» **TASK ITEM**
Go through the data below and return each line containing the word "unit".

» **GIVEN INFORMATION**
------------------------------------

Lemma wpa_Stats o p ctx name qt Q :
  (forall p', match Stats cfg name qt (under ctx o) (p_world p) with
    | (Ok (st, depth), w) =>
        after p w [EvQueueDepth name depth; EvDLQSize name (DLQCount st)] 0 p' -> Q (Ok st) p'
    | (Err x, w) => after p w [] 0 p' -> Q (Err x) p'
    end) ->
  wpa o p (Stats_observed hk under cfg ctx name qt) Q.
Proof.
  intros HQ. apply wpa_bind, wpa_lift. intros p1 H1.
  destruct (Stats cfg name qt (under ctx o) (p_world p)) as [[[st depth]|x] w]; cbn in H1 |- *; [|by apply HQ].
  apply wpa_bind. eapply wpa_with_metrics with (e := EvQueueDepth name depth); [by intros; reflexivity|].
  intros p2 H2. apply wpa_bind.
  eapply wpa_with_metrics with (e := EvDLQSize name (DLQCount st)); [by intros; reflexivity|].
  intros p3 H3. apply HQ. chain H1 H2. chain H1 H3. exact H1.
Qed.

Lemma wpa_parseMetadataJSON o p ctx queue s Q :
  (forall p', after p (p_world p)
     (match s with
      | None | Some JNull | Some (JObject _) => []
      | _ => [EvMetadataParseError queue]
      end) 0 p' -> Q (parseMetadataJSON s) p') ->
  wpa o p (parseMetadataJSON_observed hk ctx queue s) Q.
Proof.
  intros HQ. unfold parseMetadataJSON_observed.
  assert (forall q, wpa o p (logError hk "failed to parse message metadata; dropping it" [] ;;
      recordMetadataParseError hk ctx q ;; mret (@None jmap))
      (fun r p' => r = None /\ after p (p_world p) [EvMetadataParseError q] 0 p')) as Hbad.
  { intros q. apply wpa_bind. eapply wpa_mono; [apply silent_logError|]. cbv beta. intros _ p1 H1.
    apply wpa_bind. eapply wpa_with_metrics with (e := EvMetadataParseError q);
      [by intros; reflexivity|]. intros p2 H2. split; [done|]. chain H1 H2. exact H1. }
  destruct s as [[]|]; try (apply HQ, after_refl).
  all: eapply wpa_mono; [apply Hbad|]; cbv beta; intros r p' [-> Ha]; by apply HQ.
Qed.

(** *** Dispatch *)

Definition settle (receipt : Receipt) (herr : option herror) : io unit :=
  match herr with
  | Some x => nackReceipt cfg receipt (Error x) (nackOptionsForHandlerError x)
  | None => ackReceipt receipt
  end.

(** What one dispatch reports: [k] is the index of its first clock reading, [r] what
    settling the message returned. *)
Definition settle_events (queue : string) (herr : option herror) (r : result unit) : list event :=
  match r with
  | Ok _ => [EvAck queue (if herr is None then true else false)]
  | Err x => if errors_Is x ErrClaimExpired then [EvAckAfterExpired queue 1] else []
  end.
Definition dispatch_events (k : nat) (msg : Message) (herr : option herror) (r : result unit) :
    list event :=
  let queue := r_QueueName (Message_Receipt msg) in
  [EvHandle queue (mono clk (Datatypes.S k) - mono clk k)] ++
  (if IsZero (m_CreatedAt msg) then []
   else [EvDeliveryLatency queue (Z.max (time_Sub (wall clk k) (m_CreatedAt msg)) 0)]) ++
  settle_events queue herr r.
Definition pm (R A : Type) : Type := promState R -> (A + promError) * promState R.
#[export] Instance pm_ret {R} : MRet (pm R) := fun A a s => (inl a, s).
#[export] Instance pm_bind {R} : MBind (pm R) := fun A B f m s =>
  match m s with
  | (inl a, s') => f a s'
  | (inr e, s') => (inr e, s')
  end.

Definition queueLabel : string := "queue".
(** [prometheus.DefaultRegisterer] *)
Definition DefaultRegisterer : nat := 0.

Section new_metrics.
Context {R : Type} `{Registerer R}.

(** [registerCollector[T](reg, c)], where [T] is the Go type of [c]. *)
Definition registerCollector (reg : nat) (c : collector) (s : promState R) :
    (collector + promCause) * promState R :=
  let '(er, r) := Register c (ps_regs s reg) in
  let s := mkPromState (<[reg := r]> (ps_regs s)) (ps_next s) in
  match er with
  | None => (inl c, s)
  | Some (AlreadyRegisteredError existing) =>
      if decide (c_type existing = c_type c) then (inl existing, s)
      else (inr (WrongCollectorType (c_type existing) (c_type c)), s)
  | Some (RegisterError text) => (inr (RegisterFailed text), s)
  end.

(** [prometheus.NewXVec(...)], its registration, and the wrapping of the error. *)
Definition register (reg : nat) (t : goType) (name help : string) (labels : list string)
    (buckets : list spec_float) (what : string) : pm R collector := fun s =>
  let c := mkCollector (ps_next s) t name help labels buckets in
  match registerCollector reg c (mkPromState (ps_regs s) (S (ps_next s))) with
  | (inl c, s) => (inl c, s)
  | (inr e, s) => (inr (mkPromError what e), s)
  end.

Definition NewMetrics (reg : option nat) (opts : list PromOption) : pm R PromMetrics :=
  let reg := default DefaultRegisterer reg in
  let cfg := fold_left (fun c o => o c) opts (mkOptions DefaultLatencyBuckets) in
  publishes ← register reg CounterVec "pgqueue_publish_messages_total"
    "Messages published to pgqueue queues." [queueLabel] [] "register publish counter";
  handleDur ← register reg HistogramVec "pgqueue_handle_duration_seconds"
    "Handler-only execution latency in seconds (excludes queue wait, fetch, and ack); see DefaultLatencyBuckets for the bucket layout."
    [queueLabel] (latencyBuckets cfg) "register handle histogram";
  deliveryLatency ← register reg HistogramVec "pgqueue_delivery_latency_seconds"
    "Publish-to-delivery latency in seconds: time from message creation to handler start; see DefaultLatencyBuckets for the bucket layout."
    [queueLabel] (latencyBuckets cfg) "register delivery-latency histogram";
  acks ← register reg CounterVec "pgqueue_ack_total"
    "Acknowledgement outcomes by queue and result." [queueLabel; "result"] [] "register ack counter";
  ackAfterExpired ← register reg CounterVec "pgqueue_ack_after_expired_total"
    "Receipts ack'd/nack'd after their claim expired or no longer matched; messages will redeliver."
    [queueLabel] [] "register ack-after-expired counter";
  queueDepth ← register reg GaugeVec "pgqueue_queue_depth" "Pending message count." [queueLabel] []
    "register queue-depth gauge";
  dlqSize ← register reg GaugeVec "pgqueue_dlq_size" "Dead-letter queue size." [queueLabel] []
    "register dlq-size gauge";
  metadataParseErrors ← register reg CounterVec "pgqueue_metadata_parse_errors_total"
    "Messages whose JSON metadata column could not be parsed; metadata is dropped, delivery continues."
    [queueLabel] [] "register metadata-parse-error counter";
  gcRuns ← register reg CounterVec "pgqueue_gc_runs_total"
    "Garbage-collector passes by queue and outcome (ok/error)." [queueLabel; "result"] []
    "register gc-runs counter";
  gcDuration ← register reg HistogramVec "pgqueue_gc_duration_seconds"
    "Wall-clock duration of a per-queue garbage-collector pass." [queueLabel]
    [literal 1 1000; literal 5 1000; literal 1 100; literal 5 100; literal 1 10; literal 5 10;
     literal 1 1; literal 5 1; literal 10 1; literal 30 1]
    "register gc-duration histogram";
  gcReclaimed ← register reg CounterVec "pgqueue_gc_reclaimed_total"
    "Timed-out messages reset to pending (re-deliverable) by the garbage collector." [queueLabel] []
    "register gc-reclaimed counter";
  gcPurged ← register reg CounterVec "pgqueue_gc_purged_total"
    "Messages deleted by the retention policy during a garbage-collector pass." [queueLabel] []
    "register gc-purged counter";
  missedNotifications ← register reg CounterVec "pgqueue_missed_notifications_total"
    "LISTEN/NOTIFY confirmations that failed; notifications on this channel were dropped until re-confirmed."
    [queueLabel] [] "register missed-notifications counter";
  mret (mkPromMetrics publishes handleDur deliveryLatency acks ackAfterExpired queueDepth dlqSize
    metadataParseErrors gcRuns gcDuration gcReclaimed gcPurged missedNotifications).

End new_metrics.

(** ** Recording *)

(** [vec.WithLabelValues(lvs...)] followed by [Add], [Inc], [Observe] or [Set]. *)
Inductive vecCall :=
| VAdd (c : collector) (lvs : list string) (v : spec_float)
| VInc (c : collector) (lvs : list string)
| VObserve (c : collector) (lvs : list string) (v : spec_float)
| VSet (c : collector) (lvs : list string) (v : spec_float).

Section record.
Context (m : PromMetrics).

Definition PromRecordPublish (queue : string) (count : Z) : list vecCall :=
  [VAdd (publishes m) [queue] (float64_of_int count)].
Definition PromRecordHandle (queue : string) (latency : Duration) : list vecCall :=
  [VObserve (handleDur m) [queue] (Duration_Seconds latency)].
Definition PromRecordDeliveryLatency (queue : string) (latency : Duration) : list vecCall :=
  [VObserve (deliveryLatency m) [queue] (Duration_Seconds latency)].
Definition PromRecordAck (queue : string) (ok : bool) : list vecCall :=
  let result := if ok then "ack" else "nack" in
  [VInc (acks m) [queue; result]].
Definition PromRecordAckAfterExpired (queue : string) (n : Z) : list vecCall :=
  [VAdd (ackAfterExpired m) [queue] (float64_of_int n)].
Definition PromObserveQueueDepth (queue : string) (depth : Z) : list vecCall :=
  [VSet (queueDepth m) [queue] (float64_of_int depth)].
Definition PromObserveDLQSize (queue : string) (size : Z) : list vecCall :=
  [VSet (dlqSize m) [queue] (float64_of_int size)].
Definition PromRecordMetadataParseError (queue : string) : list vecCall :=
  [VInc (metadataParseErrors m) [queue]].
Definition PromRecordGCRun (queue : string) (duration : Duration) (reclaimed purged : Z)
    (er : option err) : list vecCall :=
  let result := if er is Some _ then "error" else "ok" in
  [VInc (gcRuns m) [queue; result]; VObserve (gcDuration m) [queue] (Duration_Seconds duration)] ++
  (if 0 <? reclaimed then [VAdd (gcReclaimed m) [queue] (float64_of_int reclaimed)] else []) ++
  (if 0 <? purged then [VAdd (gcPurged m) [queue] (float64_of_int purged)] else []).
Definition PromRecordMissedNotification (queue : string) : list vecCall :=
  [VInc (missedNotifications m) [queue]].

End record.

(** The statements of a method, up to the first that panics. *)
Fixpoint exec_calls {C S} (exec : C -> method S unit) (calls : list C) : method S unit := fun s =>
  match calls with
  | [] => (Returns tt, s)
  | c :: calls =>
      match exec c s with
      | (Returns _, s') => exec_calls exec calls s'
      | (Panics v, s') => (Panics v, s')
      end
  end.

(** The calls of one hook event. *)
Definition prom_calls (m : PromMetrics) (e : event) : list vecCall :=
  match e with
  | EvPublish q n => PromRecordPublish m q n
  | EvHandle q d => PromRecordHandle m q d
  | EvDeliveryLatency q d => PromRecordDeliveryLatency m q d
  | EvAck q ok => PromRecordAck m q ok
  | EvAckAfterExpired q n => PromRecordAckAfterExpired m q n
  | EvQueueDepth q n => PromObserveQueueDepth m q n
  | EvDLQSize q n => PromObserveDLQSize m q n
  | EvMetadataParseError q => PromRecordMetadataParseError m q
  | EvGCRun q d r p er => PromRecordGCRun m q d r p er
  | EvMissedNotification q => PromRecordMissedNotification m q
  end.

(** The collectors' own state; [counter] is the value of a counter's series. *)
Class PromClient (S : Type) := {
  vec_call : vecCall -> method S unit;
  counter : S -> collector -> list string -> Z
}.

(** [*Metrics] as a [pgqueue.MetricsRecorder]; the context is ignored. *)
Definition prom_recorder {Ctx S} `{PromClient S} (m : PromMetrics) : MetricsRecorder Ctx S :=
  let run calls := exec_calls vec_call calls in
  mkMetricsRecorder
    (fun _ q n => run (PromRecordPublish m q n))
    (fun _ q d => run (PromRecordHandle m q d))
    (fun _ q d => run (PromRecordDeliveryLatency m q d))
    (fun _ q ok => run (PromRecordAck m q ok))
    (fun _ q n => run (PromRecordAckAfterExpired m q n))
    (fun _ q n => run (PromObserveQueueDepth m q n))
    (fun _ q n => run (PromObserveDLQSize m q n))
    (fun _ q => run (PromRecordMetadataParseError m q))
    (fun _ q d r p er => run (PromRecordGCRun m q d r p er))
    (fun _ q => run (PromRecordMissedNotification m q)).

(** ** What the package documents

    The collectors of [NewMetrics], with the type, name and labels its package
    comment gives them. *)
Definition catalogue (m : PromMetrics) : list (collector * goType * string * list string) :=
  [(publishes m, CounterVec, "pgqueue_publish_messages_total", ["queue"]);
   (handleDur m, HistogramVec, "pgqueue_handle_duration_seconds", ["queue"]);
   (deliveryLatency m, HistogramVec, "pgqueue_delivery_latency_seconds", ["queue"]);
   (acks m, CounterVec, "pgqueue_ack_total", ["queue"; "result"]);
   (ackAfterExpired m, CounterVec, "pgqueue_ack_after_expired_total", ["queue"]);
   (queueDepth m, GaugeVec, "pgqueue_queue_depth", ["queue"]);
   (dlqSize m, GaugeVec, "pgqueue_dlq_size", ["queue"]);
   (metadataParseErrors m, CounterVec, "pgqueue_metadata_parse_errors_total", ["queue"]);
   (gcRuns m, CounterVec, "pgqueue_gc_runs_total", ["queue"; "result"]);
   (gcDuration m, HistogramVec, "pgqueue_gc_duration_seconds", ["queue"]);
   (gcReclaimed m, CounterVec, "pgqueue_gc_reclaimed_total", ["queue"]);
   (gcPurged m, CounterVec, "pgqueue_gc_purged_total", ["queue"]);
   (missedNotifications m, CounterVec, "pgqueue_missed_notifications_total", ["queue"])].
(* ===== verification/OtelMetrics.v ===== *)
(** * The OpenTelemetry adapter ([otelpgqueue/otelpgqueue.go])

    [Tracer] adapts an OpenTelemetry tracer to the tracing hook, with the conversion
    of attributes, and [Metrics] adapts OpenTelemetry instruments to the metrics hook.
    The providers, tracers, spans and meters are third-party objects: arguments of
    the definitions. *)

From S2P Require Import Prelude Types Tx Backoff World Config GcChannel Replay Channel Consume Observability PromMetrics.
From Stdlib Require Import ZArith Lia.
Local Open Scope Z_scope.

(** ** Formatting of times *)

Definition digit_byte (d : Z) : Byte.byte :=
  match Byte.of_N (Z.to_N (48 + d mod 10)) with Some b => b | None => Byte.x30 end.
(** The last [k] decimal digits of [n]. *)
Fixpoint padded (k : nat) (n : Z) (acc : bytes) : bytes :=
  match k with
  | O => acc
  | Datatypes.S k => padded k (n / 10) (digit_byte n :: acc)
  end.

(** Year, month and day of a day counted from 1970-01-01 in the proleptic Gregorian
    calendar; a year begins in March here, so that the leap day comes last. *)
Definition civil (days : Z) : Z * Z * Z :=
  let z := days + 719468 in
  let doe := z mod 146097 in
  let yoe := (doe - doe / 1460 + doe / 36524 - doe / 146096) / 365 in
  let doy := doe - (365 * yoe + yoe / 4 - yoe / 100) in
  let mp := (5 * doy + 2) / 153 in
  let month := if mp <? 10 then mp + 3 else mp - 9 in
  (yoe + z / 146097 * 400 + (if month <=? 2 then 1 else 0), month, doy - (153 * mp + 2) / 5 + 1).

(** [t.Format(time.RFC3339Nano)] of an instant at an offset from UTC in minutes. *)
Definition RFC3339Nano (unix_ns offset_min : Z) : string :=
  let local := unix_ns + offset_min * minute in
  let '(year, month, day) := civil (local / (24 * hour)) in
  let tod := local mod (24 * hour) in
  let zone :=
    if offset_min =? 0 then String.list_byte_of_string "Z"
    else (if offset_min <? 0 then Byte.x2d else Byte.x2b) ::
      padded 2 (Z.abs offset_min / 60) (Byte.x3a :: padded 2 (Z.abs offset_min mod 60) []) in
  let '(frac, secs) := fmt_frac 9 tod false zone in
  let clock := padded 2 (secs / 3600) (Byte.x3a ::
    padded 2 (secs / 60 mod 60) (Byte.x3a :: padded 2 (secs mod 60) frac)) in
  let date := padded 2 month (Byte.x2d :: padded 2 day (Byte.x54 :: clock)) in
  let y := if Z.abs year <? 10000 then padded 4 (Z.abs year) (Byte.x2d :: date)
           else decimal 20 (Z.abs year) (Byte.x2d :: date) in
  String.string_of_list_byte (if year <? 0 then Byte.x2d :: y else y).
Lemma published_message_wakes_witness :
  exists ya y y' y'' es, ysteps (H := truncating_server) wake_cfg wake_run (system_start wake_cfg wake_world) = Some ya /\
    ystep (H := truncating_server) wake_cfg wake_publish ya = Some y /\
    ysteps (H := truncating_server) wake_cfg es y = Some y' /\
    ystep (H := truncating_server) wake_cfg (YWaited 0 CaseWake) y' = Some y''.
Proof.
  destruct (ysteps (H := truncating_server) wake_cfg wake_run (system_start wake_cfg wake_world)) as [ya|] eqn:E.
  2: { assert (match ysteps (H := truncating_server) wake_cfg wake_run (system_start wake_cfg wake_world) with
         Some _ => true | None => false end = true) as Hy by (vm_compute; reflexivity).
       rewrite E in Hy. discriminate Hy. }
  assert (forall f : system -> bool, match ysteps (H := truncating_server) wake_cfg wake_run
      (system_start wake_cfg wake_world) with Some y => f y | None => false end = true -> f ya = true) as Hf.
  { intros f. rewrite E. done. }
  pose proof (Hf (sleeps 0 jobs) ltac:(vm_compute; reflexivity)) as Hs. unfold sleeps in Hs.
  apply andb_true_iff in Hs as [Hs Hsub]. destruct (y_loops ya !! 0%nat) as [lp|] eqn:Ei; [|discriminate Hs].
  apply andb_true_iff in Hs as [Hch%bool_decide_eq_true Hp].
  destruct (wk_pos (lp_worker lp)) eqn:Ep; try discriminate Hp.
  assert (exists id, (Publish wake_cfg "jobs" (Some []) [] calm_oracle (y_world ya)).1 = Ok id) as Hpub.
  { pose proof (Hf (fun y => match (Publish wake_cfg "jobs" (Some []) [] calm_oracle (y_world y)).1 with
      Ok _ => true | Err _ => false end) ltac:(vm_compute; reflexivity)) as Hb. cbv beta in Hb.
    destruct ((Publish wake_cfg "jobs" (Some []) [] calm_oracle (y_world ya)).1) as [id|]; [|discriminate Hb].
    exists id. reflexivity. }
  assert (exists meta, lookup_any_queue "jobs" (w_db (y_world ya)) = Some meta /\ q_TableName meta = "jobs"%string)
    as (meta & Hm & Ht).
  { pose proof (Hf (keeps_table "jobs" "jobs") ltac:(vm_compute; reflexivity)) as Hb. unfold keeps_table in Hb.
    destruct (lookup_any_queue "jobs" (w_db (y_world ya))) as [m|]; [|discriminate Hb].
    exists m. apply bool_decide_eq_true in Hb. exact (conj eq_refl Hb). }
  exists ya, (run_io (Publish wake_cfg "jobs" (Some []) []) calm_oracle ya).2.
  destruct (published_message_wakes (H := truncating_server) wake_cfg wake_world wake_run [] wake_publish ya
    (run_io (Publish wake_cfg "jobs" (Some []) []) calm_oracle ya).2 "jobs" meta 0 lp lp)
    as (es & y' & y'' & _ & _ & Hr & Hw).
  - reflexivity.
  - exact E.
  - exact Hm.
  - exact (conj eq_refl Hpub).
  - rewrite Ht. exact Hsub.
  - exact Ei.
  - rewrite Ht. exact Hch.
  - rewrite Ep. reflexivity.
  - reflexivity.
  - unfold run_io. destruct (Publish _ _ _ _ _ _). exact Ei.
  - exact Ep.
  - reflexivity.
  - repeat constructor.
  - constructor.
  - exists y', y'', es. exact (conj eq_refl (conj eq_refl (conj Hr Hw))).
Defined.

------------------------------------

» **RESPONSE TO THE TASK**
Definition settle (receipt : Receipt) (herr : option herror) : io unit :=
Definition settle_events (queue : string) (herr : option herror) (r : result unit) : list event :=
Definition dispatch_events (k : nat) (msg : Message) (herr : option herror) (r : result unit) :
Fixpoint exec_calls {C S} (exec : C -> method S unit) (calls : list C) : method S unit := fun s =>
  vec_call : vecCall -> method S unit;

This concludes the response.